Exercise requirements:
Could you reproduce the lines below from the one with "Lemma parsePvcURI_name_path (pvcName" through the one with "rewrite (StringFacts.Split_at_first_sep _"? Keep both ends and add nothing.

>>>>>

(** C6 as stated fails.  The first call, for [classifier], returns [nil]
    and leaves [servedDeployment]; a call on that deployment for a second
    user container, [transformer], returns [nil] as well, by the guard,
    and leaves [transformer] with no mount at all, so without the
    read-only mount of the scratch volume. *)
Lemma second_user_container_left_unmounted :
  InjectModelInitializer (cluster := plainCluster)
    emptyDeployment classifier "s3://bucket/model" "" tt
  = ((servedDeployment, withReadMount classifier), None) /\
  InjectModelInitializer (cluster := plainCluster)
    servedDeployment transformer "s3://bucket/other" "" tt
  = ((servedDeployment, transformer), None) /\
  VolumeMounts transformer = [] /\
  ~ In sharedVolumeReadMount
       (VolumeMounts (snd (fst
          (InjectModelInitializer (cluster := plainCluster)
             servedDeployment transformer "s3://bucket/other" "" tt)))).
Proof. repeat split. vm_compute. tauto. Qed.

Lemma mounts_after_fresh_injection_witness :
  CredentialContract (H := gcsCluster) /\
  (forall container,
      In container (InitContainers (appsv1.Spec emptyDeployment)) ->
      Container_Name container <> ModelInitializerContainerName) /\
  snd (InjectModelInitializer (cluster := gcsCluster)
         emptyDeployment classifier "pvc://mymodel/v1" "" tt) = None /\
  exists container,
    InitContainers (appsv1.Spec (fst (fst
      (InjectModelInitializer (cluster := gcsCluster)
         emptyDeployment classifier "pvc://mymodel/v1" "" tt))))
    = [container] /\
    In sharedVolumeWriteMount (VolumeMounts container) /\
    In pvcSourceVolumeMount (VolumeMounts container) /\
    In sharedVolumeReadMount
       (VolumeMounts (snd (fst
          (InjectModelInitializer (cluster := gcsCluster)
             emptyDeployment classifier "pvc://mymodel/v1" "" tt)))).
Proof.
  split; [exact gcsCluster_contract|].
  split; [exact emptyDeployment_fresh|].
  split; [reflexivity|].
  destruct (mounts_after_fresh_injection (cluster := gcsCluster)
              emptyDeployment classifier "pvc://mymodel/v1" "" tt
              _ _ gcsCluster_contract emptyDeployment_fresh eq_refl)
    as (container & Hinit & _ & Hwrite & _ & _ & _ & _ & _ & _ & Hclaim).
  exists container. split; [exact Hinit|]. split; [exact Hwrite|].
  split; [exact (proj1 (proj2 (Hclaim eq_refl)))|].
  vm_compute. now left.
Defined.

(** Scenario B of the specification: [pvc://mymodel/v1] on an empty pod,
    with a service account that has no secrets. *)
Lemma claim_uri_rewritten_witness :
  CredentialContract (H := plainCluster) /\
  (forall container,
      In container (InitContainers (appsv1.Spec emptyDeployment)) ->
      Container_Name container <> ModelInitializerContainerName) /\
  strings.HasPrefix "pvc://mymodel/v1" PvcURIPrefix = true /\
  snd (InjectModelInitializer (cluster := plainCluster)
         emptyDeployment classifier "pvc://mymodel/v1" "" tt) = None /\
  Volumes (appsv1.Spec (fst (fst
    (InjectModelInitializer (cluster := plainCluster)
       emptyDeployment classifier "pvc://mymodel/v1" "" tt))))
  = [pvcSourceVolume "mymodel"; sharedVolume] /\
  exists container,
    InitContainers (appsv1.Spec (fst (fst
      (InjectModelInitializer (cluster := plainCluster)
         emptyDeployment classifier "pvc://mymodel/v1" "" tt))))
    = [container] /\
    nth 0 (Args container) "" = "/mnt/pvc/v1".
Proof.
  split; [exact plainCluster_contract|].
  split; [exact emptyDeployment_fresh|].
  split; [reflexivity|].
  split; [reflexivity|].
  split; [reflexivity|].
  destruct (claim_uri_rewritten (cluster := plainCluster)
              emptyDeployment classifier "pvc://mymodel/v1" "" tt
              _ _ plainCluster_contract emptyDeployment_fresh
              eq_refl eq_refl)
    as (pvcName & pvcPath & container & added
        & Hparse & Hinit & Harg & _).
  exists container. split; [exact Hinit|].
  rewrite Harg.
  assert (Hpath : pvcPath = "v1") by (vm_compute in Hparse; congruence).
  now rewrite Hpath.
Defined.

(** Scenario A of the specification: [s3://bucket/model] on an empty pod,
    no service account named, and a service account without secrets. *)
Lemma opaque_uri_passed_through_witness :
  CredentialContract (H := plainCluster) /\
  (forall container,
      In container (InitContainers (appsv1.Spec emptyDeployment)) ->
      Container_Name container <> ModelInitializerContainerName) /\
  strings.HasPrefix "s3://bucket/model" PvcURIPrefix = false /\
  snd (InjectModelInitializer (cluster := plainCluster)
         emptyDeployment classifier "s3://bucket/model" "" tt) = None /\
  Volumes (appsv1.Spec (fst (fst
    (InjectModelInitializer (cluster := plainCluster)
       emptyDeployment classifier "s3://bucket/model" "" tt))))
  = [sharedVolume] /\
  VolumeMounts (snd (fst
    (InjectModelInitializer (cluster := plainCluster)
       emptyDeployment classifier "s3://bucket/model" "" tt)))
  = [sharedVolumeReadMount] /\
  exists container,
    InitContainers (appsv1.Spec (fst (fst
      (InjectModelInitializer (cluster := plainCluster)
         emptyDeployment classifier "s3://bucket/model" "" tt))))
    = [container] /\
    Image container = "gcr.io/kfserving/model-initializer:latest" /\
    Args container = ["s3://bucket/model"; "/mnt/models"].
Proof.
  split; [exact plainCluster_contract|].
  split; [exact emptyDeployment_fresh|].
  split; [reflexivity|].
  split; [reflexivity|].
  split; [reflexivity|].
  split; [reflexivity|].
  destruct (opaque_uri_passed_through (cluster := plainCluster)
              emptyDeployment classifier "s3://bucket/model" "" tt
              _ _ plainCluster_contract emptyDeployment_fresh
              eq_refl eq_refl)
    as (container & added & Hinit & Himage & Hargs & _).
  exists container. split; [exact Hinit|]. split; assumption.
Defined.

(** * Further properties of the parser and of the injection *)

(** ** The parser *)

(** X1.  [parsePvcURI] returns no error, whatever the string: its error
    return is behind [len(parts) == 0], and [Split] never gives an empty
    list. *)
Theorem parsePvcURI_never_fails (srcURI : string) (e : error) :
  parsePvcURI srcURI <> Err e.
Proof.
  destruct (parsePvcURI_total srcURI) as (pvcName & pvcPath & Hok).
  rewrite Hok. discriminate.
Qed.

(** A claim name without ['/'], a ['/'] and a path, behind the prefix,
    parse to the name and the path. *)
Lemma parsePvcURI_name_path (pvcName pvcPath : string) :
  strings.ContainsByte pvcName "/" = false ->
  parsePvcURI (PvcURIPrefix ++ pvcName ++ "/" ++ pvcPath)
  = Ok (pvcName, pvcPath).
Proof.
  intros Hclean. unfold parsePvcURI.
  rewrite StringFacts.TrimPrefix_append.
  change (pvcName ++ "/" ++ pvcPath)
    with (pvcName ++ String "/" pvcPath).
  rewrite (StringFacts.Split_at_first_sep _ _ _ Hclean).
  pose proof (StringFacts.Split_length_pos pvcPath "/") as Hpos.
  assert (Hlt : (1 <? List.length (pvcName :: strings.Split pvcPath "/"))%nat
                = true)
    by (apply Nat.ltb_lt; simpl; lia).
  rewrite Hlt. cbn [nth skipn].
  now rewrite StringFacts.Join_Split.
Qed.

(** X2.  Parsing gives back what a claim URI was put together from: for a
    claim name without ['/'], [pvc://<name>/<path>] parses to the name and
    the path, whatever the path (empty, or with ['/'] inside), and
    [pvc://<name>] parses to the name and the empty path. *)
Theorem parsePvcURI_of_parts (pvcName pvcPath : string) :
  strings.ContainsByte pvcName "/" = false ->
  parsePvcURI (PvcURIPrefix ++ pvcName ++ "/" ++ pvcPath)
  = Ok (pvcName, pvcPath) /\
  parsePvcURI (PvcURIPrefix ++ pvcName) = Ok (pvcName, "").
Proof.
  intros Hclean. split.
  - now apply parsePvcURI_name_path.
  - unfold parsePvcURI.
    rewrite StringFacts.TrimPrefix_append.
    now rewrite (StringFacts.Split_without_sep _ _ Hclean).
Qed.

Lemma parsePvcURI_of_parts_witness :
  strings.ContainsByte "models" "/" = false /\
  parsePvcURI (PvcURIPrefix ++ "models" ++ "/" ++ "sklearn/iris/")
  = Ok ("models", "sklearn/iris/").
Proof.
  split; [reflexivity|].
  exact (proj1 (parsePvcURI_of_parts "models" "sklearn/iris/" eq_refl)).
Defined.

(** X3.  The parser does not ask for the prefix: a string that does not
    start with [pvc://] is parsed as if the prefix stood before it. *)
Theorem parsePvcURI_prefix_optional (srcURI : string) :
  strings.HasPrefix srcURI PvcURIPrefix = false ->
  parsePvcURI srcURI = parsePvcURI (PvcURIPrefix ++ srcURI).
Proof.
  intros Hno. unfold parsePvcURI.
  rewrite StringFacts.TrimPrefix_append.
  unfold strings.TrimPrefix at 1 2 3 4 5. rewrite Hno.
  pose proof (StringFacts.Split_length_pos srcURI "/") as Hpos.
  destruct (Nat.ltb_spec 1 (List.length (strings.Split srcURI "/")));
    [reflexivity|].
  destruct (Nat.eqb_spec (List.length (strings.Split srcURI "/")) 1);
    [reflexivity|lia].
Qed.

Lemma parsePvcURI_prefix_optional_witness :
  strings.HasPrefix "s3://bucket/model" PvcURIPrefix = false /\
  parsePvcURI "s3://bucket/model" = parsePvcURI "pvc://s3://bucket/model" /\
  parsePvcURI "s3://bucket/model" = Ok ("s3:", "/bucket/model").
Proof.
  split; [reflexivity|].
  split; [|reflexivity].
  exact (parsePvcURI_prefix_optional "s3://bucket/model" eq_refl).
Defined.

(** ** The injection *)
Section InjectorExtras.

Context `{cluster : Cluster}.

Variables (deployment : appsv1.Deployment) (userContainer : Container).
Variables (srcURI serviceAccountName : string) (Client otherClient : Client).

(** The URI stage hands on one thing only. *)
Lemma Staged_functional
    (vols vols' : list Volume) (mounts mounts' : list VolumeMount)
    (effective effective' : string) :
  Staged srcURI vols mounts effective ->
  Staged srcURI vols' mounts' effective' ->
  vols' = vols /\ mounts' = mounts /\ effective' = effective.
Proof.
  intros H H'. inversion H; inversion H'; subst; try congruence.
  - assert (Ok (pvcName0, pvcPath0) = Ok (pvcName, pvcPath)) as E
        by congruence.
    inversion E; subst. repeat split.
  - repeat split.
Qed.

(** X4.  No call returns the [InvalidURI] error: no source URI, however
    malformed, makes [InjectModelInitializer] fail. *)
Theorem injection_never_rejects_uri (msg : string) :
  snd (InjectModelInitializer deployment userContainer srcURI
         serviceAccountName Client)
  <> Some (InvalidURI msg).
Proof.
  pose proof (InjectModelInitializer_outcome deployment userContainer
                srcURI serviceAccountName Client) as Hout.
  inversion Hout; discriminate.
Qed.

(** X5.  What no call touches, whatever it returns: the deployment's
    namespace and the pod's service account stay; the init containers the
    pod had stay in place, with at most one appended; the user container
    keeps its name, image, arguments and environment, and the mounts it
    had, with at most one appended. *)
Theorem injection_frame :
  let result := InjectModelInitializer deployment userContainer srcURI
                  serviceAccountName Client in
  let deployment' := fst (fst result) in
  let userContainer' := snd (fst result) in
  appsv1.Namespace deployment' = appsv1.Namespace deployment /\
  ServiceAccountName (appsv1.Spec deployment')
  = ServiceAccountName (appsv1.Spec deployment) /\
  (exists appended,
      InitContainers (appsv1.Spec deployment')
      = (InitContainers (appsv1.Spec deployment) ++ appended)%list /\
      List.length appended <= 1) /\
  Container_Name userContainer' = Container_Name userContainer /\
  Image userContainer' = Image userContainer /\
  Args userContainer' = Args userContainer /\
  Env userContainer' = Env userContainer /\
  (exists appended,
      VolumeMounts userContainer'
      = (VolumeMounts userContainer ++ appended)%list /\
      List.length appended <= 1).
Proof.
  intros result deployment' userContainer'.
  pose proof (InjectModelInitializer_outcome deployment userContainer
                srcURI serviceAccountName Client) as Hout.
  fold result in Hout. subst deployment' userContainer'.
  destruct result as [[d u] err]. simpl.
  inversion Hout; subst; simpl; repeat split;
    try (exists []; rewrite app_nil_r; split; [reflexivity|simpl; lia]);
    try (eexists; split; [reflexivity|simpl; lia]).
Qed.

<<<<<

Response:
Lemma parsePvcURI_name_path (pvcName pvcPath : string) :
  strings.ContainsByte pvcName "/" = false ->
  parsePvcURI (PvcURIPrefix ++ pvcName ++ "/" ++ pvcPath)
  = Ok (pvcName, pvcPath).
Proof.
  intros Hclean. unfold parsePvcURI.
  rewrite StringFacts.TrimPrefix_append.
  change (pvcName ++ "/" ++ pvcPath)
    with (pvcName ++ String "/" pvcPath).
  rewrite (StringFacts.Split_at_first_sep _ _ _ Hclean).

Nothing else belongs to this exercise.